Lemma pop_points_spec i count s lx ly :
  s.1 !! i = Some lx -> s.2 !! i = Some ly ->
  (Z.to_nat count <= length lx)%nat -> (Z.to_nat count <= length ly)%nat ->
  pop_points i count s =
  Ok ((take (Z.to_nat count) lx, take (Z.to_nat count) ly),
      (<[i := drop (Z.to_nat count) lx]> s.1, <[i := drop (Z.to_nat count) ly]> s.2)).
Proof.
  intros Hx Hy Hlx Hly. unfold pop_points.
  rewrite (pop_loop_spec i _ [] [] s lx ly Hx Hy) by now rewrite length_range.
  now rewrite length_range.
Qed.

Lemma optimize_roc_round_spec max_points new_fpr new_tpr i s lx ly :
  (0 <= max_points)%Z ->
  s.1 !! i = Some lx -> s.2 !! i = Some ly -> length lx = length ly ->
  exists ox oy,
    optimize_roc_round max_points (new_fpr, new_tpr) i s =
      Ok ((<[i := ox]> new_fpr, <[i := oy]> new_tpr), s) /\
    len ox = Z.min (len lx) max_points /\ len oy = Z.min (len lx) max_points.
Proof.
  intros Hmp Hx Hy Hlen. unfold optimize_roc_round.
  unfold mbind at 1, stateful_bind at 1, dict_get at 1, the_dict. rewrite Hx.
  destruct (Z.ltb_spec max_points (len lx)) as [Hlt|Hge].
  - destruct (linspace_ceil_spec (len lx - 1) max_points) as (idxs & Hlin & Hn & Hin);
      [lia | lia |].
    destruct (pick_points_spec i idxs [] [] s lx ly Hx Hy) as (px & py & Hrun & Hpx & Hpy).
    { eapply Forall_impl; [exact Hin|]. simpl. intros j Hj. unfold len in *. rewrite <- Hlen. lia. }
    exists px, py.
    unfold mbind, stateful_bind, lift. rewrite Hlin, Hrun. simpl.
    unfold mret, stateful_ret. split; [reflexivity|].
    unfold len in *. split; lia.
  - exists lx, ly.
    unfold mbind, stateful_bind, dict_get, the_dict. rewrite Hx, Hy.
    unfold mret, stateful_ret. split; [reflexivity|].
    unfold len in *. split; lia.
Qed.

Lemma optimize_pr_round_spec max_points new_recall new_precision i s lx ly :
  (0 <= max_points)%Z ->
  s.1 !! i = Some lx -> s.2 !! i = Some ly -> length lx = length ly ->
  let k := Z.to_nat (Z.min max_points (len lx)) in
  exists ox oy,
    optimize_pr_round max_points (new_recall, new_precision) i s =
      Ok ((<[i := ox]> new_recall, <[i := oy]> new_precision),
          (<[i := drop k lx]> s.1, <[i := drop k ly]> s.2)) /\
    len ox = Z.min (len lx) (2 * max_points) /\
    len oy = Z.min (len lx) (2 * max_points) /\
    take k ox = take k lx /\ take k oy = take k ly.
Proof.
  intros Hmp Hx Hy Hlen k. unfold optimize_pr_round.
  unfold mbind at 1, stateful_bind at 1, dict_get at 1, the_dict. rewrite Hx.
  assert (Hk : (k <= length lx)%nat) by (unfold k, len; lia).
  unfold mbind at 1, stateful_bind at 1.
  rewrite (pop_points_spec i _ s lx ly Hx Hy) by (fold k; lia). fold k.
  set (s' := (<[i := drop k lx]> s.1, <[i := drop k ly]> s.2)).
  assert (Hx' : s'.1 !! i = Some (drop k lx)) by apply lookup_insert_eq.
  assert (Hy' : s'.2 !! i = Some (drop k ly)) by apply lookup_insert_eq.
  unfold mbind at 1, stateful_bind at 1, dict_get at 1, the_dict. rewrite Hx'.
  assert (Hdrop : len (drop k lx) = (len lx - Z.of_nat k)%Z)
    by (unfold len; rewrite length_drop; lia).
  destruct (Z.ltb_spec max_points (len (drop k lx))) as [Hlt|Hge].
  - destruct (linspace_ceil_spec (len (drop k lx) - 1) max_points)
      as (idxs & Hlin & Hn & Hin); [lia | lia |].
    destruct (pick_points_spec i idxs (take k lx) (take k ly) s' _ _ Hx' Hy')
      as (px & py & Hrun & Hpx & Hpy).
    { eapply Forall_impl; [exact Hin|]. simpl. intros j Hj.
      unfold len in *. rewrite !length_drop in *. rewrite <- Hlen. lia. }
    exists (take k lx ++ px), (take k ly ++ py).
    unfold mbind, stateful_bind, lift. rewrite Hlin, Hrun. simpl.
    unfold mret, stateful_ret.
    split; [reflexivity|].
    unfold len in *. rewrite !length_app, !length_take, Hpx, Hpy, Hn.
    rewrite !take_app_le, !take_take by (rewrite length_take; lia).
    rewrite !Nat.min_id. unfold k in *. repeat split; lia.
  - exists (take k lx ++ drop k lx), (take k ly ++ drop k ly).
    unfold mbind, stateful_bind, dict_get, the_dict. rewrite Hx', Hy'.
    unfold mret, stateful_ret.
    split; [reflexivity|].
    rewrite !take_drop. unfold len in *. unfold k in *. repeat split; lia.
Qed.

> _Exercise prompt_: Return the listing word for word.

> _Reply to the task_:
Lemma pop_points_spec i count s lx ly :
  s.1 !! i = Some lx -> s.2 !! i = Some ly ->
  (Z.to_nat count <= length lx)%nat -> (Z.to_nat count <= length ly)%nat ->
  pop_points i count s =
  Ok ((take (Z.to_nat count) lx, take (Z.to_nat count) ly),
      (<[i := drop (Z.to_nat count) lx]> s.1, <[i := drop (Z.to_nat count) ly]> s.2)).
Proof.
  intros Hx Hy Hlx Hly. unfold pop_points.
  rewrite (pop_loop_spec i _ [] [] s lx ly Hx Hy) by now rewrite length_range.
  now rewrite length_range.
Qed.

Lemma optimize_roc_round_spec max_points new_fpr new_tpr i s lx ly :
  (0 <= max_points)%Z ->
  s.1 !! i = Some lx -> s.2 !! i = Some ly -> length lx = length ly ->
  exists ox oy,
    optimize_roc_round max_points (new_fpr, new_tpr) i s =
      Ok ((<[i := ox]> new_fpr, <[i := oy]> new_tpr), s) /\
    len ox = Z.min (len lx) max_points /\ len oy = Z.min (len lx) max_points.
Proof.
  intros Hmp Hx Hy Hlen. unfold optimize_roc_round.
  unfold mbind at 1, stateful_bind at 1, dict_get at 1, the_dict. rewrite Hx.
  destruct (Z.ltb_spec max_points (len lx)) as [Hlt|Hge].
  - destruct (linspace_ceil_spec (len lx - 1) max_points) as (idxs & Hlin & Hn & Hin);
      [lia | lia |].
    destruct (pick_points_spec i idxs [] [] s lx ly Hx Hy) as (px & py & Hrun & Hpx & Hpy).
    { eapply Forall_impl; [exact Hin|]. simpl. intros j Hj. unfold len in *. rewrite <- Hlen. lia. }
    exists px, py.
    unfold mbind, stateful_bind, lift. rewrite Hlin, Hrun. simpl.
    unfold mret, stateful_ret. split; [reflexivity|].
    unfold len in *. split; lia.
  - exists lx, ly.
    unfold mbind, stateful_bind, dict_get, the_dict. rewrite Hx, Hy.
    unfold mret, stateful_ret. split; [reflexivity|].
    unfold len in *. split; lia.
Qed.

Lemma optimize_pr_round_spec max_points new_recall new_precision i s lx ly :
  (0 <= max_points)%Z ->
  s.1 !! i = Some lx -> s.2 !! i = Some ly -> length lx = length ly ->
  let k := Z.to_nat (Z.min max_points (len lx)) in
  exists ox oy,
    optimize_pr_round max_points (new_recall, new_precision) i s =
      Ok ((<[i := ox]> new_recall, <[i := oy]> new_precision),
          (<[i := drop k lx]> s.1, <[i := drop k ly]> s.2)) /\
    len ox = Z.min (len lx) (2 * max_points) /\
    len oy = Z.min (len lx) (2 * max_points) /\
    take k ox = take k lx /\ take k oy = take k ly.
Proof.
  intros Hmp Hx Hy Hlen k. unfold optimize_pr_round.
  unfold mbind at 1, stateful_bind at 1, dict_get at 1, the_dict. rewrite Hx.
  assert (Hk : (k <= length lx)%nat) by (unfold k, len; lia).
  unfold mbind at 1, stateful_bind at 1.
  rewrite (pop_points_spec i _ s lx ly Hx Hy) by (fold k; lia). fold k.
  set (s' := (<[i := drop k lx]> s.1, <[i := drop k ly]> s.2)).
  assert (Hx' : s'.1 !! i = Some (drop k lx)) by apply lookup_insert_eq.
  assert (Hy' : s'.2 !! i = Some (drop k ly)) by apply lookup_insert_eq.
  unfold mbind at 1, stateful_bind at 1, dict_get at 1, the_dict. rewrite Hx'.
  assert (Hdrop : len (drop k lx) = (len lx - Z.of_nat k)%Z)
    by (unfold len; rewrite length_drop; lia).
  destruct (Z.ltb_spec max_points (len (drop k lx))) as [Hlt|Hge].
  - destruct (linspace_ceil_spec (len (drop k lx) - 1) max_points)
      as (idxs & Hlin & Hn & Hin); [lia | lia |].
    destruct (pick_points_spec i idxs (take k lx) (take k ly) s' _ _ Hx' Hy')
      as (px & py & Hrun & Hpx & Hpy).
    { eapply Forall_impl; [exact Hin|]. simpl. intros j Hj.
      unfold len in *. rewrite !length_drop in *. rewrite <- Hlen. lia. }
    exists (take k lx ++ px), (take k ly ++ py).
    unfold mbind, stateful_bind, lift. rewrite Hlin, Hrun. simpl.
    unfold mret, stateful_ret.
    split; [reflexivity|].
    unfold len in *. rewrite !length_app, !length_take, Hpx, Hpy, Hn.
    rewrite !take_app_le, !take_take by (rewrite length_take; lia).
    rewrite !Nat.min_id. unfold k in *. repeat split; lia.
  - exists (take k lx ++ drop k lx), (take k ly ++ drop k ly).
    unfold mbind, stateful_bind, dict_get, the_dict. rewrite Hx', Hy'.
    unfold mret, stateful_ret.
    split; [reflexivity|].
    rewrite !take_drop. unfold len in *. unfold k in *. repeat split; lia.
Qed.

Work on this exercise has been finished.